Raised by a father who was from the first set of white twins born in the history of Nolan County and later, as a young man, rode on one of the last true cattle drives before finally leaving ranching to become the deputy sheriff of Mitchell County, and raised by a mother who'd actually come to Texas as a child from Alabama in a covered wagon, and went on to become a beloved school teacher in the days of one-room schoolhouses. This "regular" person has a life story, one affected by wars, the Great Depression, the New Deal, and the days when the entire free world fell in love with America through John and Jackie Kennedy, and didn't really fall out of love with us until the Drugstore Cowboy came along.

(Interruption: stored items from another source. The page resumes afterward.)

Definition netloc_of (userinfo : option string) (h : string) (port : option Z)
  : string :=
  match userinfo with Some u => u +:+ "@" | None => "" end
  +:+ h
  +:+ match port with
      | Some n => if n =? 0 then "" else ":" +:+ str_of_int n
      | None => ""
      end.

(** The query with the encoded parameters joined to it. *)
Definition add_params (query : option string) (enc_params : string) : string :=
  let query := default "" query in
  if str_is_empty enc_params then query
  else if str_is_empty query then enc_params
  else query +:+ "&" +:+ enc_params.

(** What [prepare_url] makes of the URL before the parameters are added:
    leading white space is removed; a URL with a colon that does not start
    with http (mailto:, data:, ...) is left as it is ([inl]); any other is
    parsed, and must have a scheme ([MissingSchema]) and a host that starts
    neither with a star nor with a dot ([InvalidURL]). *)
Definition located (url : string)
  : result (string + string * string * string * option string * option string) :=
  let url := lstrip url in
  if str_mem ":" url && negb (starts_with "http" (lower url)) then Ok (inl url)
  else
    match parse_url url with
    | Raise e => Raise e
    | Ok p =>
        match p_scheme p with
        | None => Raise MissingSchema
        | Some scheme =>
            match p_host p with
            | None | Some EmptyString => Raise InvalidURL
            | Some h =>
                if negb (is_ascii h) then Raise (Unmodelled "IDNA host name")
                else if starts_with "*" h || starts_with "." h
                then Raise InvalidURL
                else
                  Ok (inr (scheme, netloc_of (p_auth p) h (p_port p),
                           (if str_is_empty (p_path p) then "/" else p_path p),
                           p_query p, p_fragment p))
            end
        end
    end.

(** [prepare_url(url, params)]: the URL requested. *)
Definition prepare_url (url : string) (params : list (string * string))
  : result string :=
  match located url with
  | Raise e => Raise e
  | Ok (inl unprepared) => Ok unprepared
  | Ok (inr (scheme, netloc, path, query, fragment)) =>
      Ok (requote_uri
            (urlunparse scheme netloc path
               (add_params query (urlencode params)) (default "" fragment)))
  end.

(** [Session.get_adapter(url)] finds a connection adapter for the URLs
    that start with https:// or http://, whatever the case. *)
Definition has_adapter (url : string) : bool :=
  starts_with "https://" (lower url) || starts_with "http://" (lower url).

(** The query component of a URL. *)
Definition url_query (url : string) : string :=
  default "" (snd (partition "?" (fst (partition "#" url)))).

End Url.

(** The endpoints and parameters of the notebook's cells. *)
Definition test_endpoint : string := "https://data.seattle.gov/resource/76t5-zqzr.json?".
Definition test_params : string := "$where=(PermitNum='6531736-PH')".
Definition test_url : string := test_endpoint +:+ test_params.

Definition bp_api_params : list (string * string) :=
  [ ("$select", "PermitNum, PermitClass, CompletedDate, Description");
    ("$where", "(PermitClass='Multifamily' OR PermitClass='Single Family/Duplex') AND PermitTypeDesc='New' AND CompletedDate > '2006-01-01'");
    ("$order", "CompletedDate DESC");
    ("$limit", "1000") ].

Definition bp_endpoint : string := "https://data.seattle.gov/resource/76t5-zqzr.json?".


(** ** The notebook's kernel state

    The names the cells bind ([bp_request], [bp_data], [csv_outfile], the
    loop variable [b]; [None] before the first binding) and the files on
    disk.  A file object opened for writing keeps what was written in its
    buffer until it is flushed. *)

Record Response := {
  url : string;
  status_code : Z;
  text : string
}.

Record file := {
  f_name : string;
  f_closed : bool;
  f_buffer : string
}.

Record kernel := {
  disk : gmap string string;
  bp_request : option Response;
  bp_data : option value;
  csv_outfile : option file;
  var_b : option value
}.

Definition set_disk (d : gmap string string) (k : kernel) : kernel :=
  {| disk := d; bp_request := bp_request k; bp_data := bp_data k;
     csv_outfile := csv_outfile k; var_b := var_b k |}.

Definition set_bp_request (r : Response) (k : kernel) : kernel :=
  {| disk := disk k; bp_request := Some r; bp_data := bp_data k;
     csv_outfile := csv_outfile k; var_b := var_b k |}.

Definition set_bp_data (v : value) (k : kernel) : kernel :=
  {| disk := disk k; bp_request := bp_request k; bp_data := Some v;
     csv_outfile := csv_outfile k; var_b := var_b k |}.

Definition set_csv_outfile (f : file) (k : kernel) : kernel :=
  {| disk := disk k; bp_request := bp_request k; bp_data := bp_data k;
     csv_outfile := Some f; var_b := var_b k |}.

Definition set_var_b (v : value) (k : kernel) : kernel :=
  {| disk := disk k; bp_request := bp_request k; bp_data := bp_data k;
     csv_outfile := csv_outfile k; var_b := Some v |}.

(** A fresh kernel: nothing bound, the given files on disk. *)
Definition fresh_kernel (d : gmap string string) : kernel :=
  {| disk := d; bp_request := None; bp_data := None;
     csv_outfile := None; var_b := None |}.

(** The content of a file on disk; [None] when there is no such file. *)
Definition file_content (k : kernel) (path : string) : option string :=
  disk k !! path.

(** ** Statements: state passing with exceptions *)

Definition M (A : Type) : Type := kernel -> result A * kernel.

Definition ret {A} (a : A) : M A := fun k => (Ok a, k).

Definition raise {A} (e : exn) : M A := fun k => (Raise e, k).

Definition bind {A B} (m : M A) (f : A -> M B) : M B :=
  fun k =>
    match m k with
    | (Ok a, k') => f a k'
    | (Raise e, k') => (Raise e, k')
    end.

Definition lift {A} (r : result A) : M A := fun k => (r, k).

(** Reading a name of the kernel; [NameError] when it is not bound. *)
Definition lookup_name {A} (name : string) (get : kernel -> option A) : M A :=
  fun k =>
    match get k with
    | Some v => (Ok v, k)
    | None => (Raise (NameError name), k)
    end.

Notation "x <- m ;; f" := (bind m (fun x => f))
  (at level 100, m at next level, right associativity).
Notation "m ;;; f" := (bind m (fun _ => f))
  (at level 100, right associativity).

(** [for x in items: body x] *)
Fixpoint for_each {A} (items : list A) (body : A -> M unit) : M unit :=
  match items with
  | [] => ret tt
  | x :: rest => body x ;;; for_each rest body
  end.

Came along with his daddy's and his ancestors' buddies to mash down on the authentic spirit of America like no group has ever been able to do, and in a mere five years. These gigantic, Nixonian, Trickle On, They Hate Us For Our Freedom assholes affected the life of a young girl from West Texas. And she happens to be my mother. And that makes it personal, very, very personal. And this "regular" woman, with all her talents and warts is now in her 90's, and still sharp as a tack. Still able to drive herself. Still living unassisted, and managing her affairs. SHE represents West Texas, NOT some nitwit who should have peaked as "Man of the Year" by the Midland Chamber of Commerce after opening his second Western Auto store in the "suburbs." SHE has a story to tell, one that hasn't damaged the reputation of her county of origin, much less West Texas.

So, after my mom passes, the story of a young girl from West Texas will be available at the county courthouse or the museum, for the curious and those interested enough to do a little research on what life must have been like for folks living in West Texas during the first half of the twentieth century. Her story is real. The Boy's is real too...all too real, and for a small time shithead like BoyGeorge to claim West Texas as his own is a betrayal so deep, a few of us from West Texas would like to invite him NOT to set up his presidential "liberry" in Midland or Waco, but maybe up in New Haven, where he was born.

Now, don't you feel a little less disheartened? I know I do. Mom has already started writing her life story. She's been working on it for...oh, about ninety years now.